• Work task: Write out the data below exactly, beginning with the first line and ending once the line that has "aiTurn state topCard t = Some (s', t')" is written.

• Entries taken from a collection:

(** X12.  The computer's turn always produces a state.  When the status is
    [playing], the turn is the computer's and there is no winner, it plays
    or draws: the turn is the player's afterwards, the status is [playing]
    or [game_over] and never [choosing_suit], the player is not the winner
    and the player's hand is untouched.  In any other state it does
    nothing. *)
Theorem aiTurn_spec state topCard t :
  ∃ s' t',
    aiTurn state topCard t = Some (s', t')
    ∧ (status state = playing ∧ currentTurn state = ai
       ∧ winner state = None →
       currentTurn s' = player
       ∧ (status s' = playing ∨ status s' = game_over)
       ∧ winner s' ≠ Some player
       ∧ playerHand s' = playerHand state)
    ∧ (¬ (status state = playing ∧ currentTurn state = ai
          ∧ winner state = None) →
       s' = state ∧ t' = t).
Proof.
  unfold aiTurn.
  destruct (decide (status state = playing ∧ currentTurn state = ai
                    ∧ winner state = None)) as [(Hst & Hturn & Hwin)|Hno].
  - rewrite !bool_decide_eq_true_2 by done. simpl.
    destruct (aiAction_choice state topCard t) as (action & t' & -> & _).
    simpl. destruct action as [card|].
    + eexists _, _. split; [done|]. split; [|tauto].
      intros _. apply playCard_ai.
    + destruct (drawCard_total ai state t') as [[s' t''] Hdraw].
      exists s', t''. split; [done|]. split; [|tauto]. intros _.
      destruct (decide (length (deck state) = 0)) as [Hdeck|Hdeck].
      * destruct (decide (length (discardPile state) ≤ 1)) as [Hdisc|Hdisc].
        -- rewrite drawCard_exhausted in Hdraw by done.
           injection Hdraw as <- <-. simpl. rewrite Hst, Hwin. auto.
        -- destruct (drawCard_recycle ai state t')
             as (? & ? & ? & ? & _ & _ & Heq); [done|lia|].
           rewrite Heq in Hdraw. injection Hdraw as <- <-. simpl.
           rewrite Hst, Hwin. auto.
      * destruct (drawCard_from_deck ai state t')
          as (? & ? & _ & Heq); [lia|].
        rewrite Heq in Hdraw. injection Hdraw as <- <-. simpl.
        rewrite Hst, Hwin. auto.
  - assert (bool_decide (status state = playing)
            && bool_decide (currentTurn state = ai)
            && bool_decide (winner state = None) = false) as ->.
    { apply not_true_is_false. rewrite !andb_true_iff, !bool_decide_eq_true.
      tauto. }
    eexists _, _. split; [done|]. split; [tauto|done].
Qed.

(** ** App.tsx: the controls *)

Lemma canPlayerMove_false state topCard :
  currentTurn state = player → status state = playing →
  canPlayerMove state topCard = false →
  ∀ c, c ∈ playerHand state →
       isValidMove c topCard (currentSuit state) = false.
Proof.
  intros Hturn Hst. unfold canPlayerMove.
  rewrite !bool_decide_eq_false_2 by (intros Hne; by apply Hne). simpl.
  intros Hnone c Hc. apply list_elem_of_In in Hc.
  destruct (isValidMove c topCard (currentSuit state)) eqn:Hvalid; [|done].
  assert (existsb (λ c, isValidMove c topCard (currentSuit state))
                  (playerHand state) = true) as Hsome.
  { apply existsb_exists. eauto. }
  congruence.
Qed.

(** Every event that is handled is a step of a game played by the rules. *)
Lemma dispatch_legal_step exiting e s t s' t' :
  exiting_ok s exiting →
  dispatch exiting e s t = Some (s', t') → legal_step s s'.
Proof.
  intros Hexit. unfold dispatch. case_bool_decide as Hwait.
  - destruct e; try (intros [= <- _]; by constructor).
    intros Hinit. eapply step_deal; [by left|done].
  - rewrite last_index.
    destruct (last (discardPile s)) as [topCard|] eqn:Htop; [|done]. simpl.
    destruct e.
    + case_bool_decide as Hover; simpl.
      { intros Hinit. eapply step_deal; [by right|done]. }
      case_bool_decide as Hx; [|intros [= <- _]; by constructor].
      intros Hinit. rewrite Hx in Hexit. destruct Hexit as (t0 & t0' & Hdealt).
      by eapply step_deal_again.
    + intros [= <- _]. by constructor.
    + unfold drawDisabled.
      destruct (decide (currentTurn s = player)) as [Hturn|Hturn];
        [|rewrite (bool_decide_eq_true_2 (currentTurn s ≠ player)) by done;
          simpl; intros [= <- _]; by constructor].
      rewrite (bool_decide_eq_false_2 (currentTurn s ≠ player))
        by (intros Hne; by apply Hne).
      rewrite (bool_decide_eq_true_2 (currentTurn s = player)) by done.
      simpl.
      destruct (canPlayerMove s topCard) eqn:Hcan;
        [simpl; intros [= <- _]; by constructor|].
      simpl.
      destruct (decide (status s = playing)) as [Hst|Hst];
        [|rewrite bool_decide_eq_true_2 by done;
          intros [= <- _]; by constructor].
      rewrite bool_decide_eq_false_2 by (intros Hne; by apply Hne).
      intros Hdraw.
      eapply step_draw; [done|done| |by rewrite Hturn].
      rewrite Hturn. simpl. by apply canPlayerMove_false.
    + unfold playable.
      destruct (decide (card ∈ playerHand s ∧ currentTurn s = player
                        ∧ status s = playing
                        ∧ isValidMove card topCard (currentSuit s) = true))
        as [(Hin & Hturn & Hst & Hvalid)|Hno].
      * rewrite !bool_decide_eq_true_2, Hvalid by done. simpl.
        intros [= <- _]. rewrite <- Hturn.
        eapply step_play; try done. by rewrite Hturn.
      * assert (bool_decide (card ∈ playerHand s)
                && (bool_decide (currentTurn s = player)
                    && bool_decide (status s = playing)
                    && isValidMove card topCard (currentSuit s)) = false)
          as ->.
        { apply not_true_is_false.
          rewrite !andb_true_iff, !bool_decide_eq_true. tauto. }
        intros [= <- _]. by constructor.
    + case_bool_decide as Hst; simpl.
      { intros [= <- _]. by constructor. }
      case_bool_decide as Hx; intros [= <- _]; [|by constructor].
      rewrite Hx in Hexit. destruct Hexit as (s0 & declared & Hst0 & Hs).
      by eapply step_suit_again.
    + unfold aiTurn.
      destruct (decide (status s = playing ∧ currentTurn s = ai
                        ∧ winner s = None)) as [(Hst & Hturn & Hwin)|Hno].
      * rewrite !bool_decide_eq_true_2 by done. simpl.
        destruct (aiAction_rules s topCard t)
          as (action & t0 & -> & Hrules).
        simpl. destruct action as [card|].
        -- destruct Hrules as (Hin & Hvalid & _). intros [= <- _].
           rewrite <- Hturn. eapply step_play; try done. by rewrite Hturn.
        -- intros Hdraw.
           eapply step_draw; [done|done| |by rewrite Hturn].
           by rewrite Hturn.
      * assert (bool_decide (status s = playing)
                && bool_decide (currentTurn s = ai)
                && bool_decide (winner s = None) = false) as ->.
        { apply not_true_is_false.
          rewrite !andb_true_iff, !bool_decide_eq_true. tauto. }
        intros [= <- _]. by constructor.
Qed.

(** ** The invariant of the application *)

Lemma last_not_nil {A : Type} (l : list A) x : last l = Some x → l ≠ [].
Proof. by intros Hl ->. Qed.

Lemma game_invariant_initGame t s t' :
  initGame t = Some (s, t') → game_invariant s.
Proof.
  intros Hinit. pose proof (initGame_allCards _ _ _ Hinit) as Hperm.
  destruct (initGame_deals t) as (d & rest & top & _ & Hd & _ & Heq).
  rewrite Heq in Hinit. injection Hinit as <- _.
  assert (length d = 52) as Hlen by (by rewrite Hd).
  unfold game_invariant. simpl. split_and!; try done.
  - intros _. split_and!; [done| |].
    + intros Hnil%(f_equal length).
      rewrite length_take, Hlen in Hnil. by simpl in Hnil.
    + intros Hnil%(f_equal length).
      rewrite length_take, length_drop, Hlen in Hnil. by simpl in Hnil.
Qed.

Lemma game_invariant_drawCard turn s t s' t' :
  game_invariant s → status s = playing →
  drawCard turn s t = Some (s', t') → game_invariant s'.
Proof.
  intros (Hperm & Hdisc & Hrun & Hover & Hwin & Hask & Hsuit) Hst Hdraw.
  destruct (drawCard_effect _ _ _ _ _ Hdraw)
    as (Hst' & Hwin' & Hsuit' & Hlast & Hother & Hhand & _).
  destruct (Hrun (or_introl Hst)) as (Hnone & Hp & Ha).
  assert (hand turn s' ≠ [] ∧ hand (other turn) s' ≠ []) as [Hturn' Hother'].
  { rewrite Hother. split; [|by destruct turn].
    destruct Hhand as [->|[card ->]]; [by destruct turn|].
    by destruct (hand turn s). }
  unfold game_invariant, top_is_eight.
  rewrite Hst', Hwin', Hsuit', Hlast, Hst, Hnone.
  split_and!; try done.
  - by rewrite (drawCard_allCards _ _ _ _ _ Hdraw).
  - destruct (last_is_Some (discardPile s) Hdisc) as [top Htop].
    rewrite <- Hlast in Htop. by eapply last_not_nil.
  - intros _. split; [done|]. by destruct turn.
Qed.

Lemma game_invariant_playCard card s :
  game_invariant s → status s = playing →
  card ∈ hand (currentTurn s) s →
  game_invariant (playCard card (currentTurn s) s).
Proof.
  intros (Hperm & Hdisc & Hrun & Hover & Hwin & Hask & Hsuit) Hst Hin.
  destruct (Hrun (or_introl Hst)) as (Hnone & Hp & Ha).
  destruct (deck_Permutation_invariant s Hperm) as (_ & Hids & _).
  pose proof (filter_played _ _ (distinct_ids_hand (currentTurn s) s Hids) Hin)
    as Hf.
  assert (allCards (playCard card (currentTurn s) s) ≡ₚ orderedDeck) as Hperm'.
  { by rewrite playCard_allCards. }
  assert (top_is_eight (playCard card (currentTurn s) s) ↔ rank card = EIGHT)
    as Htop.
  { unfold top_is_eight. simpl. rewrite last_snoc. split.
    - by intros (? & [= <-] & ?).
    - intros Height. by exists card. }
  unfold game_invariant. split; [done|]. split; [simpl; by destruct (discardPile s)|].
  rewrite Htop. clear Htop Hperm' Hf Hperm.
  unfold playCard. simpl.
  destruct (currentTurn s), (filter (λ c, id c ≠ id card) _) as [|c h],
    (decide (rank card = EIGHT)) as [Height|Hother];
    rewrite ?(bool_decide_eq_true_2 _ Height),
            ?(bool_decide_eq_false_2 _ Hother); simpl in *;
    (split_and!;
     [ intros [[=]|[=]]; done
     | first [by intros [=]|by eauto]
     | intros [] [=]; done
     | try done; intros [=]
     | try done; by intros [? [=]] ]).
Qed.

Lemma game_invariant_selectSuit suit s :
  game_invariant s → status s = choosing_suit →
  game_invariant (selectSuit suit s).
Proof.
  intros (Hperm & Hdisc & Hrun & Hover & Hwin & Hask & Hsuit) Hst.
  destruct (Hrun (or_intror Hst)) as (Hnone & Hp & Ha).
  destruct (Hask Hst) as (_ & _ & Htop).
  unfold game_invariant, top_is_eight in *. simpl.
  by split_and!.
Qed.

Lemma game_invariant_backToMenu s :
  game_invariant s → game_invariant (backToMenu s).
Proof.
  intros (Hperm & Hdisc & Hrun & Hover & Hwin & Hask & Hsuit).
  unfold game_invariant, top_is_eight in *. simpl.
  split_and!; try done. by intros [[=]|[=]].
Qed.

(** A suit declared over a declared suit. *)
Lemma game_invariant_selectSuit_again suit s :
  game_invariant s → status s = playing → is_Some (currentSuit s) →
  game_invariant (selectSuit suit s).
Proof.
  intros (Hperm & Hdisc & Hrun & Hover & Hwin & Hask & Hsuit) Hst Hdecl.
  destruct (Hrun (or_introl Hst)) as (Hnone & Hp & Ha).
  pose proof (Hsuit Hdecl) as Htop.
  unfold game_invariant, top_is_eight in *. simpl.
  by split_and!.
Qed.

Lemma legal_step_invariant s s' :
  legal_step s s' →
  s = initialState ∨ game_invariant s →
  s' = initialState ∨ game_invariant s'.
Proof.
  intros Hstep Hinv.
  destruct Hstep as [|t s' t' _ Hinit|Hst|suit Hst|top card Hst Htop Hin Hvalid
                    |top t s' t' Hst Htop Hnone Hdraw
                    |s0 suit0 suit Hst0 Hs|t0 t0' t s' t' _ Hinit].
  - done.
  - right. by eapply game_invariant_initGame.
  - destruct Hinv as [->|Hinv]; [done|].
    right. by apply game_invariant_backToMenu.
  - destruct Hinv as [->|Hinv]; [done|].
    right. by apply game_invariant_selectSuit.
  - destruct Hinv as [->|Hinv]; [done|].
    right. by apply game_invariant_playCard.
  - destruct Hinv as [->|Hinv]; [done|].
    right. by eapply game_invariant_drawCard.
  - destruct Hinv as [Hinit|Hinv]; [by rewrite Hinit in Hs|].
    right. apply game_invariant_selectSuit_again; [done| |]; rewrite Hs; simpl;
      eauto.
  - right. by eapply game_invariant_initGame.
Qed.

(** After an event the modal that exits fits the state. *)
Lemma exiting_after_ok exiting e s t s' t' :
  exiting_ok s exiting →
  dispatch exiting e s t = Some (s', t') →
  exiting_ok s' (exiting_after exiting e s).
Proof.
  intros Hexit. unfold dispatch, exiting_after.
  case_bool_decide as Hwait; [done|].
  destruct (discardPile s !! (length (discardPile s) - 1)) as [topCard|];
    [|done].
  simpl. destruct e as [| | |card|su|]; try done.
  - destruct (bool_decide (status s = game_over)
              || bool_decide (exiting = GameOverModalExiting)).
    + intros Hinit. simpl. eauto.
    + by intros [= <- _].
  - case_bool_decide as Hst; simpl.
    { intros [= <- _]. by exists s, su. }
    case_bool_decide as Hx; intros [= <- _]; [|done].
    rewrite Hx in Hexit. destruct Hexit as (s0 & declared & Hst0 & ->).
    by exists s0, su.
Qed.

Lemma ui_run_invariant s exiting :
  ui_run s exiting →
  (s = initialState ∨ game_invariant s) ∧ exiting_ok s exiting.
Proof.
  induction 1 as [|s exiting e t s' t' _ [IH Hexit] Hd]; [by split; [left|]|].
  split.
  - eapply legal_step_invariant; [|done]. by eapply dispatch_legal_step.
  - by eapply exiting_after_ok.
Qed.

Lemma ui_reachable_invariant s :
  ui_reachable s → s = initialState ∨ game_invariant s.
Proof. intros [exiting Hrun]. by apply (ui_run_invariant s exiting). Qed.

(** The run after a click on the start button, after the player's click on
    the eight of hearts that follows, and after the click on the clubs
    button that follows. *)
Lemma ui_run_dealt : ui_run (dealt []) NothingExiting.
Proof.
  apply (run_event initialState NothingExiting ClickStart [] (dealt []) []);
    [constructor|].
  vm_compute. reflexivity.
Qed.

Lemma ui_run_eight_played :
  ui_run (playCard (newCard HEARTS EIGHT) player (dealt [])) NothingExiting.
Proof.
  apply (run_event (dealt []) NothingExiting
                   (ClickCard (newCard HEARTS EIGHT)) []
                   (playCard (newCard HEARTS EIGHT) player (dealt [])) []);
    [apply ui_run_dealt|].
  vm_compute. reflexivity.
Qed.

• Exercise answer:
(** X12.  The computer's turn always produces a state.  When the status is
    [playing], the turn is the computer's and there is no winner, it plays
    or draws: the turn is the player's afterwards, the status is [playing]
    or [game_over] and never [choosing_suit], the player is not the winner
    and the player's hand is untouched.  In any other state it does
    nothing. *)
Theorem aiTurn_spec state topCard t :
  ∃ s' t',
    aiTurn state topCard t = Some (s', t')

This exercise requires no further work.